The statement quoted market analysts and
economists from the US Precision Economics LLP and HM
Johnson and Associates as affirming that imports of
Vietnamese frozen catfish did not cause material harm to
the US catfish industry.
Andrew Forman,
president of Infinity Seafoods Inc of Franklin,
Massachusetts, and an importer of Vietnamese catfish,
said the new tariffs are unfair and will not solve the
problems US catfish farmers have been facing. "It is
basic supply and demand," he said.
For Vietnam,
the new tariffs will cause lots of hardship, officials
say. "The unfair ruling will create difficulties for
thousands of catfish farmers and workers, as well as the
catfish industry," Dung said.
Some half-million
Vietnamese live off the catfish trade in the Mekong
Delta. Already, the catfish dispute has pushed down
prices at An Giang province - the biggest producer of
catfish in the delta - and threaten the livelihoods of
thousands of farmers.
Already, Prime Minister
Phan Van Khai has called on traders to buy Mekong
catfish at higher prices to help farmers. Vice Minister
Nguyen Thi Hong Minh proposed that traders seal
contracts with producers and assure them that they will
buy their products at a minimum price of VND9,000 (56 US
cents) a kilogram.
Already, the Ministry of
Fisheries has forecast that the dispute on Vietnamese
catfish would affect the country's exports this year. It
forecast that Vietnam's catfish exports to the United
States would reach just $20 million this year, compared
with $55 million in 2002.
"Our error in the past
few years was to focus too much on the US market. The
Bilateral Trade Agreement makes us look through rose
spectacles and forget the ill-fated side of that giant
market," Dung said. "We should have studied the market
thoroughly and known the rules of the game better."
Indeed, "the fate of Vietnam's catfish offers a
warning to poorer nations short on leverage in the world
trading system: beware of what may happen if you
actually succeed at playing by the big boys' rules",
said a New York Times editorial on July 22.
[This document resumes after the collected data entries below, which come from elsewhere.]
(* ===== verification/Rule.v ===== *)
(** * [packages/core/src/rule.rs]: rules and the stateful matcher

    The whole of the matcher: rule sets, the per-device tap machines, the press
    ownership sets ([swallowed_downs], [forwarded_downs]) and the one-shot
    replacement tokens. Operations that can panic in the source (the
    [unreachable!] on a non-tap rule among the tap rules, the [expect] on the
    token counter) return [None] there; [MatcherInv.v] shows when they do
    not. *)

From S2P Require Import Prelude Event TapFsm.

(** ** Rules *)

(** [struct Rule]. *)
Record Rule : Type := mkRule {
  rule_trigger : Trigger;
  rule_action : Action;
  rule_when_app_in : option (list string);
}.

#[export] Instance Rule_eq_dec : EqDecision Rule.
Proof. solve_decision. Defined.

(** [enum Verdict]. *)
Inductive Verdict : Type :=
  | Verdict_Pass
  | Verdict_Swallow
  | Verdict_Replace (action : Action).

#[export] Instance Verdict_eq_dec : EqDecision Verdict.
Proof. solve_decision. Defined.

(** [struct ReplacementToken]. *)
Record ReplacementToken : Type := mkReplacementToken {
  tok_device : DeviceId;
  tok_key : KeyCode;
  tok_generation : Z;   (* u64 *)
}.

#[export] Instance ReplacementToken_eq_dec : EqDecision ReplacementToken.
Proof. solve_decision. Defined.

(** [enum ReplacementDelivery]. *)
Inductive ReplacementDelivery : Type :=
  | Delivered
  | RejectedOriginalForwarded
  | Uncertain.

#[export] Instance ReplacementDelivery_eq_dec : EqDecision ReplacementDelivery.
Proof. solve_decision. Defined.

(** [struct RuleSet]. *)
Record RuleSet : Type := mkRuleSet {
  rs_hotkeys : list Rule;
  rs_taps : list Rule;
}.

(** [RuleSet::new]. *)
Definition RuleSet_new (rules : list Rule) : RuleSet :=
  fold_left (λ rs r,
    match rule_trigger r with
    | Hotkey _ => mkRuleSet (rs_hotkeys rs ++ [r]) (rs_taps rs)
    | Tap _ => mkRuleSet (rs_hotkeys rs) (rs_taps rs ++ [r])
    end) rules (mkRuleSet [] []).

(** [RuleSet::len]. *)
Definition RuleSet_len (rs : RuleSet) : nat :=
  (length (rs_hotkeys rs) + length (rs_taps rs))%nat.

(** [RuleSet::is_empty]. *)
Definition RuleSet_is_empty (rs : RuleSet) : bool :=
  bool_decide (rs_hotkeys rs = []) && bool_decide (rs_taps rs = []).

(** [RuleSet::iter]. *)
Definition RuleSet_iter (rs : RuleSet) : list Rule :=
  rs_hotkeys rs ++ rs_taps rs.

(** [RuleSet::hotkey_matches]. *)
Definition hotkey_matches (trig : HotkeyTrigger) (evt : KeyEvent) : bool :=
  bool_decide (kind evt = KeyDown) && bool_decide (code evt = hk_key trig) &&
  mods_matches (mods evt) (hk_mods trig).

(** [RuleSet::scope_matches]. *)
Definition scope_matches (rule : Rule) (focused_app : option string) : bool :=
  match rule_when_app_in rule, focused_app with
  | None, _ => true
  | Some list, Some app => existsb (λ a, bool_decide (a = app)) list
  | Some _, None => false
  end.

(** ** Matcher state *)

(** A physical press: a key of a device. *)
Abbreviation Press := (DeviceId * KeyCode)%type (only parsing).

(** [struct Matcher]. *)
Record Matcher : Type := mkMatcher {
  m_rules : RuleSet;
  m_tap_fsms : gmap Z (list TapFsm);
  m_modifier_state : gmap (Z * KeyCode) bool;
  m_swallowed_downs : gset (Z * KeyCode);
  m_forwarded_downs : gset (Z * KeyCode);
  m_pending_deliveries : gmap (Z * KeyCode) Z;
  m_delivery_active : bool;
  m_delivery_generation : Z;   (* u64 *)
}.

(** Assignments to one field. *)
Definition set_rules rs (m : Matcher) : Matcher :=
  mkMatcher rs (m_tap_fsms m) (m_modifier_state m) (m_swallowed_downs m)
    (m_forwarded_downs m) (m_pending_deliveries m) (m_delivery_active m)
    (m_delivery_generation m).
Definition set_tap_fsms fs (m : Matcher) : Matcher :=
  mkMatcher (m_rules m) fs (m_modifier_state m) (m_swallowed_downs m)
    (m_forwarded_downs m) (m_pending_deliveries m) (m_delivery_active m)
    (m_delivery_generation m).
Definition set_modifier_state ms (m : Matcher) : Matcher :=
  mkMatcher (m_rules m) (m_tap_fsms m) ms (m_swallowed_downs m)
    (m_forwarded_downs m) (m_pending_deliveries m) (m_delivery_active m)
    (m_delivery_generation m).
Definition set_swallowed s (m : Matcher) : Matcher :=
  mkMatcher (m_rules m) (m_tap_fsms m) (m_modifier_state m) s
    (m_forwarded_downs m) (m_pending_deliveries m) (m_delivery_active m)
    (m_delivery_generation m).
Definition set_forwarded s (m : Matcher) : Matcher :=
  mkMatcher (m_rules m) (m_tap_fsms m) (m_modifier_state m)
    (m_swallowed_downs m) s (m_pending_deliveries m) (m_delivery_active m)
    (m_delivery_generation m).
Definition set_pending ps (m : Matcher) : Matcher :=
  mkMatcher (m_rules m) (m_tap_fsms m) (m_modifier_state m)
    (m_swallowed_downs m) (m_forwarded_downs m) ps (m_delivery_active m)
    (m_delivery_generation m).
Definition set_active b (m : Matcher) : Matcher :=
  mkMatcher (m_rules m) (m_tap_fsms m) (m_modifier_state m)
    (m_swallowed_downs m) (m_forwarded_downs m) (m_pending_deliveries m) b
    (m_delivery_generation m).
Definition set_generation g (m : Matcher) : Matcher :=
  mkMatcher (m_rules m) (m_tap_fsms m) (m_modifier_state m)
    (m_swallowed_downs m) (m_forwarded_downs m) (m_pending_deliveries m)
    (m_delivery_active m) g.

(** [Matcher::new]. *)
Definition Matcher_new (rules : RuleSet) : Matcher :=
  mkMatcher rules ∅ ∅ ∅ ∅ ∅ false 0.

(** [Matcher::swap_rules]. *)
Definition swap_rules (m : Matcher) (new_rules : RuleSet) : Matcher :=
  set_tap_fsms ∅ (set_rules new_rules m).

(** [Matcher::refresh_delivery_active]. *)
Definition refresh_delivery_active (m : Matcher) : Matcher :=
  set_active
    (negb (bool_decide (m_pending_deliveries m = ∅)) ||
     negb (bool_decide (m_forwarded_downs m = ∅))) m.

(** [Matcher::report_delivery]. *)
Definition report_delivery (m : Matcher) (token : ReplacementToken)
    (delivery : ReplacementDelivery) : Matcher * bool :=
  let press := (tok_device token, tok_key token) in
  if negb (bool_decide
       (m_pending_deliveries m !! press = Some (tok_generation token)))
  then (m, false)
  else
    let m := set_pending (delete press (m_pending_deliveries m)) m in
    let m :=
      if bool_decide (delivery = RejectedOriginalForwarded) then
        let '(s, removed) := set_remove press (m_swallowed_downs m) in
        let m := set_swallowed s m in
        if removed then set_forwarded ({[press]} ∪ m_forwarded_downs m) m
        else m
      else m in
    (refresh_delivery_active m, true).

(** [Matcher::invalidate_speculation]. *)
Definition Matcher_invalidate_speculation (m : Matcher) : Matcher :=
  refresh_delivery_active (set_pending ∅ (set_tap_fsms ∅ m)).

(** [Matcher::disqualify_taps]. *)
Definition disqualify_taps (m : Matcher) : Matcher :=
  set_tap_fsms (fmap (M := gmap Z) (map on_other_key) (m_tap_fsms m)) m.

(** [Matcher::settle_device_event]. *)
Definition Matcher_settle_device_event (m : Matcher) (device : DeviceId)
    (event : KeyEvent) : Matcher :=
  if negb (bool_decide (kind event = KeyUp)) then m
  else
    let press := (device, code event) in
    let m := set_swallowed (m_swallowed_downs m ∖ {[press]}) m in
    let m := set_forwarded (m_forwarded_downs m ∖ {[press]}) m in
    let m := set_pending (delete press (m_pending_deliveries m)) m in
    let m := set_modifier_state (delete press (m_modifier_state m)) m in
    let m := set_tap_fsms (delete device (m_tap_fsms m)) m in
    refresh_delivery_active m.

(** [Matcher::reset_device]. *)
Definition reset_device (m : Matcher) (device : DeviceId) : Matcher :=
  let m := set_tap_fsms (delete device (m_tap_fsms m)) m in
  let m := set_modifier_state
    (filter (λ '((id, _), _), id ≠ device) (m_modifier_state m)) m in
  let m := set_swallowed
    (filter (λ '(id, _), id ≠ device) (m_swallowed_downs m)) m in
  let m := set_forwarded
    (filter (λ '(id, _), id ≠ device) (m_forwarded_downs m)) m in
  let m := set_pending
    (filter (λ '((id, _), _), id ≠ device) (m_pending_deliveries m)) m in
  refresh_delivery_active m.

(** [Matcher::reset]. *)
Definition Matcher_reset (m : Matcher) : Matcher :=
  set_active false (set_pending ∅ (set_forwarded ∅ (set_swallowed ∅
    (set_modifier_state ∅ (set_tap_fsms ∅ m))))).

(** [Matcher::reconcile_delivery_event]. *)
Definition reconcile_delivery_event (m : Matcher) (press : Press)
    (kind : EventKind) : Matcher * bool :=
  let m :=
    if negb (bool_decide (kind = KeyDown)) ||
       (negb (bool_decide (press ∈ m_swallowed_downs m)) &&
        negb (bool_decide (press ∈ m_forwarded_downs m)))
    then set_pending (delete press (m_pending_deliveries m)) m
    else m in
  let '(m, forwarded) :=
    match kind with
    | KeyUp =>
        let '(s, removed) := set_remove press (m_forwarded_downs m) in
        (set_forwarded s m, removed)
    | KeyDown => (m, bool_decide (press ∈ m_forwarded_downs m))
    | ModifiersChanged => (m, false)
    end in
  (refresh_delivery_active m, forwarded).

(** ** Dispatch *)

(** The closure of [tap_fsms.entry(device).or_insert_with(..)]: one machine per
    tap rule; the [unreachable!] of a non-tap rule is [None]. *)
Definition new_fsms (rs : RuleSet) : option (list TapFsm) :=
  mapM (λ rule,
    match rule_trigger rule with
    | Tap trig => Some (with_window (from_millis (tt_within_ms trig)))
    | Hotkey _ => None
    end) (rs_taps rs).

(** The physical state a modifier event reports; [None] for the early return on
    a [ModifiersChanged] that no bit can prove. *)
Definition event_is_down (event : KeyEvent) : option bool :=
  match kind event with
  | KeyDown => Some true
  | KeyUp => Some false
  | ModifiersChanged =>
      let bit := modifier_bit (code event) in
      if mods_is_empty bit then None else Some (mods_contains (mods event) bit)
  end.

(** [modifier_state.iter().any(..)]: another modifier of the device is held. *)
Definition other_modifier_down (ms : gmap (Z * KeyCode) bool)
    (device : DeviceId) (key : KeyCode) : bool :=
  existsb (λ '((id, k), down),
    bool_decide (id = device) && negb (bool_decide (k = key)) && down)
    (map_to_list ms).

(** The loop over [rules.taps.iter().zip(fsms.iter_mut())]. *)
Fixpoint tap_loop (taps : list Rule) (fsms : list TapFsm) (event : KeyEvent)
    (was_down is_down : bool) (focused_app : option string) (now : Z)
    (action : option Action) : list TapFsm * option Action :=
  match taps, fsms with
  | rule :: taps, fsm :: fsms =>
      let '(fsm, result) :=
        on_transition fsm (code event) was_down is_down (mods event) now in
      let action :=
        match result, rule_trigger rule with
        | Tapped key count, Tap trig =>
            if bool_decide (action = None) && bool_decide (tt_tap trig = key) &&
               bool_decide (tt_count trig = count) &&
               scope_matches rule focused_app
            then Some (rule_action rule)
            else action
        | _, _ => action
        end in
      let '(fsms, action) :=
        tap_loop taps fsms event was_down is_down focused_app now action in
      (fsm :: fsms, action)
  | _, _ => (fsms, action)
  end.

(** The branch [if event.code.is_modifier() { .. }] of [dispatch_device]. *)
Definition dispatch_modifier (m : Matcher) (device : DeviceId)
    (event : KeyEvent) (focused_app : option string) (now : Z)
    (fsms : list TapFsm) : Matcher * Verdict :=
  let press := (device, code event) in
  let was_down := default false (m_modifier_state m !! press) in
  match event_is_down event with
  | None => (m, Verdict_Pass)
  | Some is_down =>
      let m := set_modifier_state (<[press := is_down]> (m_modifier_state m)) m in
      if is_down && negb was_down &&
         other_modifier_down (m_modifier_state m) device (code event)
      then
        (set_tap_fsms (<[device := map on_other_key fsms]> (m_tap_fsms m)) m,
         Verdict_Pass)
      else
        let '(fsms, action) :=
          tap_loop (rs_taps (m_rules m)) fsms event was_down is_down focused_app
            now None in
        let m := set_tap_fsms (<[device := fsms]> (m_tap_fsms m)) m in
        match action with
        | Some action => (m, Verdict_Replace action)
        | None => (m, Verdict_Pass)
        end
  end.

(** The test of the hotkey loop on one rule. *)
Definition hotkey_rule_matches (event : KeyEvent) (focused_app : option string)
    (rule : Rule) : bool :=
  match rule_trigger rule with
  | Hotkey trig =>
      hotkey_matches trig event && scope_matches rule focused_app
  | Tap _ => false
  end.

(** The tail of [dispatch_device]: a key that is not a modifier. *)
Definition dispatch_key (m : Matcher) (device : DeviceId) (event : KeyEvent)
    (focused_app : option string) (fsms : list TapFsm) : Matcher * Verdict :=
  let press := (device, code event) in
  if bool_decide (kind event = KeyDown) then
    let m := set_tap_fsms
      (<[device := map on_other_key fsms]> (m_tap_fsms m)) m in
    match List.find (hotkey_rule_matches event focused_app)
            (rs_hotkeys (m_rules m)) with
    | Some rule =>
        (set_swallowed ({[press]} ∪ m_swallowed_downs m) m,
         Verdict_Replace (rule_action rule))
    | None => (m, Verdict_Pass)
    end
  else (m, Verdict_Pass).

(** [Matcher::dispatch_device]; [None] is a panic. *)
Definition dispatch_device (m : Matcher) (device : DeviceId) (event : KeyEvent)
    (focused_app : option string) (now : Z) : option (Matcher * Verdict) :=
  let press := (device, code event) in
  let '(m, forwarded) :=
    if m_delivery_active m then reconcile_delivery_event m press (kind event)
    else (m, false) in
  if forwarded then Some (m, Verdict_Pass) else
  let '(swallowed, removed) := set_remove press (m_swallowed_downs m) in
  if bool_decide (kind event = KeyUp) && removed
  then Some (set_swallowed swallowed m, Verdict_Swallow) else
  if bool_decide (kind event = KeyDown) &&
     bool_decide (press ∈ m_swallowed_downs m)
  then Some (m, Verdict_Swallow) else
  fsms ← match m_tap_fsms m !! device with
         | Some fsms => Some fsms
         | None => new_fsms (m_rules m)
         end;
  let m := set_tap_fsms (<[device := fsms]> (m_tap_fsms m)) m in
  Some (if is_modifier (code event)
        then dispatch_modifier m device event focused_app now fsms
        else dispatch_key m device event focused_app fsms).

(** [Matcher::dispatch]: the legacy stream. *)
Definition dispatch (m : Matcher) (event : KeyEvent)
    (focused_app : option string) (now : Z) : option (Matcher * Verdict) :=
  dispatch_device m 0 event focused_app now.

(** [Matcher::dispatch_device_with_delivery]; [None] is a panic. *)
Definition dispatch_device_with_delivery (m : Matcher) (device : DeviceId)
    (event : KeyEvent) (focused_app : option string) (now : Z) :
    option (Matcher * (Verdict * option ReplacementToken)) :=
  '(m, verdict) ← dispatch_device m device event focused_app now;
  match verdict with
  | Verdict_Replace _ =>
      generation ← checked_add_u64 (m_delivery_generation m) 1;
      let m := set_generation generation m in
      let m := set_pending
        (<[(device, code event) := generation]> (m_pending_deliveries m)) m in
      let m := set_active true m in
      Some (m, (verdict,
        Some (mkReplacementToken device (code event) generation)))
  | _ => Some (m, (verdict, None))
  end.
Nevertheless, an optimistic Dung says there is a
bright side: the "catfish wars" helped promote
basa and tra catfish on the world market.
VASEP vice chairman Ngo Phuoc Hau supported
Dung's assertion. He said Vietnamese catfish exporters
and producers either have to raise US catfish or develop
processing plants inside the United States, just as
Japanese auto makers did successfully in the 1960s and
1970s.
Seafood exporters have also been scouting
new markets such as France, Russia, Canada, Sweden,
Britain, Australia, China and Hong Kong.
At the
same time, Fisheries Ministry officials are busy
reminding seafood exporters to watch out for another
pending lawsuit in the United States - this time,
against shrimp exports from Vietnam and other countries.